Agent 3: Technical Research
- Technology stack options
- Architecture patterns
- Integration requirements
→ Output: bmad/outputs/research-technical.md

Agent 4: User Research
- User personas
- Pain points and needs
- Jobs-to-be-Done analysis
→ Output: bmad/outputs/research-users.md

All 4 agents run in parallel, each conducting deep research in their domain. The main agent then synthesizes findings into docs/research-report.md.


Example 1: E-commerce API (Level 2)

A complete walkthrough building a product catalog API for an e-commerce platform.

Project Setup

User: I want to build a product catalog API for my e-commerce site.
It should handle products, categories, search, and inventory.

Claude: I'll help you build that! Let's start by initializing BMAD.

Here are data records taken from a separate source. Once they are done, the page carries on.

(** X12.  After [drop_user], whether it dropped the user or found none,
    [reset_password] for the same name raises the lookup error and changes
    no account, and [create_user] for the same name succeeds with the first
    password drawn, the drop having drawn none. *)
Theorem drop_then_reset_or_create (name : string) (w : W) :
  drop_user_contract execute accounts ->
  set_password_contract execute accounts ->
  create_user_contract execute accounts ->
  let passwd := fst (Password_new (rng w)) in
  let dropped := drop_user (T:=Password) execute name w in
  let reset := reset_password execute Password_new name (snd dropped) in
  let created := create_user execute Password_new name (snd dropped) in
  fst reset = inl (LookupError "No MySQL user {!r} to reset password" name) /\
  accounts (conn (snd reset)) = accounts (conn (snd dropped)) /\
  fst created = inr (mkResult success (Some passwd)) /\
  accounts (conn (snd created)) !! name = Some (password_str passwd).
Proof.
  intros Hdrop Hset Hcreate. cbv zeta.
  rewrite (reset_password_run _ _ name (snd _)).
  rewrite (create_user_run _ _ name (snd _)).
  rewrite !drop_user_run. cbn [fst snd conn rng].
  set (passwd := fst (Password_new (rng w))).
  destruct (drop_user_rows execute accounts name (conn w) Hdrop)
    as [Habsent Hpresent].
  set (c1 := snd (execute (conn w) _ [name])) in *.
  assert (Hgone : accounts c1 !! name = None).
  { destruct (accounts (conn w) !! name) as [old|] eqn:Hacc.
    - destruct Hpresent as [_ ->]; [by eexists|]. apply lookup_delete_eq.
    - destruct (Habsent eq_refl) as [_ ->]. exact Hacc. }
  destruct (set_password_rows execute accounts name (password_str passwd) c1 Hset)
    as [Hreset _].
  destruct (Hreset Hgone) as [Hz Hsame].
  destruct (create_user_rows execute accounts name (password_str passwd) c1 Hcreate)
    as [Hnew _].
  destruct (Hnew Hgone) as [Hne Hacc].
  apply Z.eqb_neq in Hne. rewrite Hz, Hne, Hacc.
  split_and!; try reflexivity; [exact Hsame | apply lookup_insert_eq].
Qed.

End ManagerMore.

Section ToySessions.

Import MySQL.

Step 1: Initialize Project

User: /workflow-init

Claude: Welcome to BMAD! Let's configure your project.

Project name?
> E-commerce Product Catalog API

Project type?
> api

For a catalog API with products, categories, search, and inventory,
I recommend Level 2 (5-15 stories).

Project level?
> 2

Created bmad/config.yaml
Next step: /product-brief

Step 2: Product Brief

User: /product-brief

Claude: I'll create a product brief for the E-commerce Product Catalog API.

## Executive Summary
What problem does this solve?
> Our current product data is spread across multiple systems.
> We need a centralized API that all clients (web, mobile, admin)
> can use to access product information.

## Target Audience
Who uses this API?
> - Frontend web application
> - iOS and Android apps
> - Admin dashboard
> - Third-party integrations

## Problem Statement
1. **Data inconsistency:** Different clients show different product info
2. **Slow queries:** Current DB queries take 2-3 seconds
3. **No search:** Customers can only browse by category
4. **Manual inventory:** Stock updates require database changes

## Success Metrics
> - API response time <100ms
> - Search results in <200ms
> - Zero data inconsistency across clients
> - Real-time inventory updates

## Constraints
> - Must integrate with existing PostgreSQL database
> - Support 1000 requests/second at peak
> - GDPR compliant for EU customers

Saving to: docs/product-brief.md

Step 3: PRD

User: /prd

Claude: Creating PRD based on product brief...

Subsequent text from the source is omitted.